Uno dei mezzi che abbiamo a disposizione per controllare i governanti e far capire che abbiamo a cuore il bene comune è proprio il voto. Quando gli uomini potenti vedono che i cittadini non votano e non hanno a cuore il bene comune, si persuadono di poter facilmente imporre la loro volontà con la forza, con l’inganno, o con l’una e l’altro. Per evitare di perdere la libertà, ci insegna il nostro Consigliere è necessario che i cittadini tengano le loro mani sulla Repubblica (“ciascuno vi averà sopra le mani”) e sappiano quello che devono fare e di chi si devono fidare (“ciascuno saperrà quello ch’egli abbia a fare e in che gli abbia a confidare” Discursus florentinarum rerum). Vuol dire che se vogliamo vivere liberi e sicuri, dobbiamo essere vigili e attenti, per impedire che le mani sullo Stato e sulla città le mettano coloro che vogliono farsene padroni per trarne denaro e privilegi.

Ma se non ci sono candidati che ci convincono del tutto?
Machiavelli ci viene in soccorso osservando che nessuno può compiere scelte che non presentino inconvenienti o rischi. Votiamo dunque per il partito o il candidato meno cattivo per metterci a riparo da disastri peggiori, ma votiamo. E rammentiamo anche che, sempre a giudizio del nostro Consigliere, se dopo un cattivo principe ne viene un altro peggiore, o altrettanto cattivo, qualsiasi repubblica andrà in rovina. Quando scegliamo chi deve rappresentarci non lasciamoci ingannare dalle apparenze e dalle parole, e cerchiamo di capire chi sono in realtà i candidati. Il buon politico pone il bene comune al di sopra di tutto.
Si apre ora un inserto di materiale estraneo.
(** * Codicum Drive sync: a shallow embedding of [sync_parchment_data.py]
      and of the legacy album variant [sync_parchment_data_FIXED.py].

    The Python scripts are glue around external collaborators (OpenCV,
    pyzbar, PIL, zipfile, the Drive / Photos / Sheets clients, the local
    file system).  Those collaborators are the fields of the class
    [Platform]; every function of the repository that the properties
    below talk about is translated on top of them.

    Conventions of the embedding:
    - a Python exception is the constructor [Raise] of [outcome]; state
      mutated before the exception stays mutated, as in Python;
    - the in-process mapping dict is an association list in insertion
      order with Python's [d[k] = v] semantics ([dict_set]); an entry
      (the inner dict) is a [gmap string jval];
    - effects on the outside world that the run never reads back are
      recorded, newest first, in the trace of the [world]. *)

From Stdlib Require Import ZArith Lia Ascii String.
From Stdlib Require Import Sorting.Permutation Sorting.Sorted.
From stdpp Require Import base option list strings gmap.

(* ===================================================================== *)
(** ** Python values that the scripts move around *)
(* ===================================================================== *)

(** Raw byte strings ([bytes], [BytesIO] contents). *)
Abbreviation bytes := string (only parsing).

(** A JSON scalar as stored in an entry: [None] or a [str]. *)
Inductive jval := JNull | JStr (s : string).

#[global] Instance jval_eq_dec : EqDecision jval.
Proof. solve_decision. Defined.

(** Python truthiness of such a value: [None] and [''] are falsy. *)
Definition truthy (v : jval) : bool :=
  match v with
  | JNull => false
  | JStr s => negb (String.eqb s "")
  end.

Definition jopt (o : option string) : jval :=
  match o with
  | Some s => JStr s
  | None => JNull
  end.

(** One MappingEntry: the inner dict of photo_mapping.json. *)
Abbreviation entry := (gmap string jval) (only parsing).

(** [item.get(k)]: an absent key reads as [None]. *)
Definition get (k : string) (e : entry) : jval := default JNull (e !! k).

(** [item.get(k, dflt)]: the default only replaces an absent key. *)
Definition get_or (k : string) (dflt : jval) (e : entry) : jval :=
  default dflt (e !! k).

(** The Mapping Store: identifier -> entry, in insertion order. *)
Abbreviation store := (list (string * entry)) (only parsing).

Section Dict.
Context {V : Type}.

Fixpoint dict_get (k : string) (d : list (string * V)) : option V :=
  match d with
  | [] => None
  | (k', v) :: d' => if decide (k' = k) then Some v else dict_get k d'
  end.

(** [d[k] = v]: an existing key keeps its position, a new key is
    appended. *)
Fixpoint dict_set (k : string) (v : V) (d : list (string * V))
  : list (string * V) :=
  match d with
  | [] => [(k, v)]
  | (k', v') :: d' =>
      if decide (k' = k) then (k, v) :: d' else (k', v') :: dict_set k v d'
  end.

Definition dict_keys (d : list (string * V)) : list string := d.*1.
Definition dict_values (d : list (string * V)) : list V := d.*2.
Definition dict_has (k : string) (d : list (string * V)) : bool :=
  bool_decide (is_Some (dict_get k d)).
End Dict.

(** pyzbar's [Rect] and [Decoded]. *)
Record Rect := mkRect { r_left : Z; r_top : Z; r_width : Z; r_height : Z }.
Record Decoded := mkDecoded { d_data : bytes; d_rect : Rect }.

(** The result of a call that may raise. *)
Inductive outcome (A : Type) := Ok (a : A) | Raise.
Arguments Ok {A} a.
Arguments Raise {A}.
Quali sono per Machiavelli e anche per lei i politici peggiori?
Senz’altro i servi e i cortigiani che si sono messi al servizio di un uomo per ottenere ricchezze onori e privilegi. Loro meritano il massimo disprezzo. Un parlamento pieno d’individui siffatti approverà leggi cattive che soddisfano i loro interessi e gli interessi del loro signore. I servi non possono dunque rappresentare cittadini liberi e neppure proteggere la libertà repubblicana. Machiavelli li definisce adulatori, “delli quali le corti sono piene, perché gli uomini si compiacciono tanto delle cose lor proprie, e in modo vi si ingannano, che con difficoltà si difendono da questa peste”.

Il 2013 è l’anno di Machiavelli, ci sono progetti in cantiere ai quali parteciperà?
Sicuramente ci saranno tante iniziative. Da parte mia, parecchio tempo fa avevo chiamato Matteo Renzi per organizzare un grande evento a Firenze in collaborazione con le università di Princeton e Harvard. Ma il sindaco non si è fatto più sentire. Peccato, una bella occasione persa. Sono in contatto anche con Roberto Benigni che è un grande appassionato di Machiavelli. Lui sarebbe un Niccolò perfetto sul grande schermo. Intanto spero che il mio piccolo libro, voluto fortemente dall’editore Laterza, e nel quale ho cercato di tradurre il linguaggio del genio fiorentino, possa servire ad aiutare i cittadini a scegliere il principe e stimolare molti a leggere Il Principe.